Mr Watson rejected claims in evidence that he used excessive force with the forceps and that his performance was sub-standard or "outside the boundaries of what was acceptable", as one expert suggested.

But he conceded that his repeated use of the instruments may have caused Megan's injuries, including a 4.5cm (two-inch) mark to the back of her head,

'Baby in distress'

The University Hospitals Coventry and Warwickshire NHS Trust, which runs Walsgrave Hospital, admitted legal liability for the death and said at the time it would not oppose any future civil action.
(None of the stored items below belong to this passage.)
Lemma slice_nat (s : string) (lo hi : nat) :
  lo <= hi <= String.length s ->
  slice s (Z.of_nat lo) (Z.of_nat hi) = Return (substring lo (hi - lo) s).
Proof.
  intros [Hlo Hhi]. unfold slice, len.
  replace ((0 <=? Z.of_nat lo)%Z) with true by (symmetry; apply Z.leb_le; lia).
  replace ((Z.of_nat lo <=? Z.of_nat hi)%Z) with true by (symmetry; apply Z.leb_le; lia).
  replace ((Z.of_nat hi <=? Z.of_nat (String.length s))%Z) with true
    by (symmetry; apply Z.leb_le; lia).
  cbn [andb]. rewrite Nat2Z.id.
  replace (Z.to_nat (Z.of_nat hi - Z.of_nat lo)) with (hi - lo) by lia.
  reflexivity.
Qed.

(** ** [determinePath] *)

(** X11: [determinePath] never gives the empty path.  A directory from
    the command line wins over the environment variable
    EDGEX_CONF_DIR, the variable wins over "./res"; so the result,
    passed in again as the directory, comes back unchanged. *)
Theorem determinePath_never_empty (C : Type) (sys : Sys C) (configDir : string) :
  determinePath C sys configDir <> ""
  /\ determinePath C sys (determinePath C sys configDir)
     = determinePath C sys configDir
  /\ determinePath C sys configDir
     = if (configDir =? "")%string
       then if (getenv sys "EDGEX_CONF_DIR" =? "")%string
            then "./res" else getenv sys "EDGEX_CONF_DIR"
       else configDir.
Proof.
  assert (Hform : forall d,
             determinePath C sys d
             = if (d =? "")%string
               then if (getenv sys "EDGEX_CONF_DIR" =? "")%string
                    then "./res" else getenv sys "EDGEX_CONF_DIR"
               else d).
  { intros d. unfold determinePath. cbv zeta. rewrite !len_zero.
    destruct (d =? "")%string eqn:Hd; [reflexivity|]. now rewrite Hd. }
  assert (Hne : determinePath C sys configDir <> "").
  { rewrite Hform.
    destruct (String.eqb_spec configDir "") as [_|Hd]; [|exact Hd].
    destruct (String.eqb_spec (getenv sys "EDGEX_CONF_DIR") "") as [_|He];
      [discriminate|exact He]. }
  split; [exact Hne|]. split; [|apply Hform].
  rewrite (Hform (determinePath C sys configDir)).
  apply String.eqb_neq in Hne. now rewrite Hne.
Qed.

(** ** [LoadFromFile] *)

Lemma append_assoc (a b c : string) : (a ++ b) ++ c = a ++ (b ++ c).
Proof.
  induction a as [|x a IH]; [reflexivity|].
  change (String x ((a ++ b) ++ c) = String x (a ++ (b ++ c))).
  now rewrite IH.
Qed.

Lemma fileName_under_path cfn (C : Type) (sys : Sys C) profile configDir :
  HasPrefix (fileName_of cfn C sys profile configDir)
    (determinePath C sys configDir ++ "/") = true.
Proof.
  unfold HasPrefix, fileName_of. cbv zeta.
  destruct (len profile >? 0)%Z;
    rewrite <- append_assoc; apply prefix_append.
Qed.

(** X12: [LoadFromFile] reads exactly one file, which lies under the
    path [determinePath] gives.  It returns nil exactly when the file
    could be read and [toml.Unmarshal] returned nil; when the file
    cannot be read, [toml.Unmarshal] is not called, the configuration
    object is left as it was and the error names the file. *)
Theorem LoadFromFile_result cfn (C : Type) (sys : Sys C) profile configDir conf :
  let r := LoadFromFile cfn C sys profile configDir conf in
  let fileName := fileName_of cfn C sys profile configDir in
  omap read_name r.2 = [fileName]
  /\ HasPrefix fileName (determinePath C sys configDir ++ "/") = true
  /\ (r.1.1 = None <->
      exists contents,
        readFile sys fileName = inl contents
        /\ (unmarshal sys contents conf).2 = None)
  /\ match readFile sys fileName with
     | inr e =>
         r = (Some ("could not load configuration file (" ++ fileName ++ "): " ++ e),
              conf, [ReadFile fileName])
     | inl contents => r.1.2 = (unmarshal sys contents conf).1
     end.
Proof.
  cbv zeta. unfold LoadFromFile.
  split; [|split; [apply fileName_under_path|]].
  - destruct (readFile sys _) as [contents|e]; [|reflexivity].
    destruct (unmarshal sys contents conf) as [conf' [e|]]; reflexivity.
  - destruct (readFile sys _) as [contents|e].
    + destruct (unmarshal sys contents conf) as [conf' [e|]] eqn:Hu;
        cbn [fst snd]; split; try reflexivity; split.
      * discriminate.
      * intros (contents' & [= <-] & He). rewrite Hu in He. discriminate.
      * intros _. exists contents. now rewrite Hu.
      * reflexivity.
    + split; [|reflexivity]. cbn [fst snd]. split; [discriminate|].
      now intros (contents & [=] & _).
Qed.

(** ** [VerifyTomlFiles] *)

(** X13: the profile of a match is cut out by position alone.  For a
    file "res/<dir>/<name>" whose name has the 18 bytes of
    "configuration.toml" the profile is <dir>, whatever the name is;
    for "res/configuration.toml" it is empty. *)
Theorem profile_of_directory (dir name : string) :
  String.length name = 18 ->
  profile_of ("res/" ++ dir ++ "/" ++ name) = Return dir
  /\ profile_of "res/configuration.toml" = Return "".
Proof.
  intros Hname. split; [|reflexivity].
  unfold profile_of.
  assert (Hlen : String.length ("res/" ++ dir ++ "/" ++ name)
                 = String.length dir + 23).
  { rewrite !length_append, Hname. cbn [String.length]. lia. }
  change (len "res") with (Z.of_nat 3).
  replace (len ("res/" ++ dir ++ "/" ++ name) - len "/configuration.toml")%Z
    with (Z.of_nat (String.length dir + 4))
    by (unfold len; rewrite Hlen; cbn [String.length]; lia).
  rewrite slice_nat by lia.
  replace (String.length dir + 4 - 3) with (S (String.length dir)) by lia.
  change (substring 3 (S (String.length dir)) ("res/" ++ dir ++ "/" ++ name))
    with (String "/" (substring 0 (String.length dir) (dir ++ "/" ++ name))).
  rewrite substring_all. cbn [String.eqb negb].
  change 1%Z with (Z.of_nat 1). unfold len at 1.
  rewrite slice_nat by (cbn [String.length]; lia).
  cbn [String.length].
  replace (S (String.length dir) - 1) with (String.length dir) by lia.
  change (substring 1 (String.length dir) (String "/" dir))
    with (substring 0 (String.length dir) dir).
  now rewrite substring_self.
Qed.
Mrs Hubbard, who now has two children, told the BBC that there were "so many similarities" between her and Mrs Clarke's delivery.

"Mrs Clarke had a long labour, same as I did. She requested a caesarean, same as I did. A forceps delivery, which, in her case was successful, in its own way.

"There were problems with the baby, the baby was in distress.

'Could happen again'

"Megan had a mark on the back of her neck....and was caused by forceps. The court acknowledged this was a forceps mark.

"Megan's head was pushed in a way that baby's head are not meant to go.

"The damage that these things do to you, it is very difficult to explain to someone that you child has died and it is basically somebody else's fault that it has happened.

"We are definitely going to take it back to the General Medical Council to be reviewed.

"Dr Watson did not acknowledge he had done anything wrong.

"We were worried this could happen again and unfortunately the phrase of 'I told you so' seems to spring to mind...it has been allowed to happen again."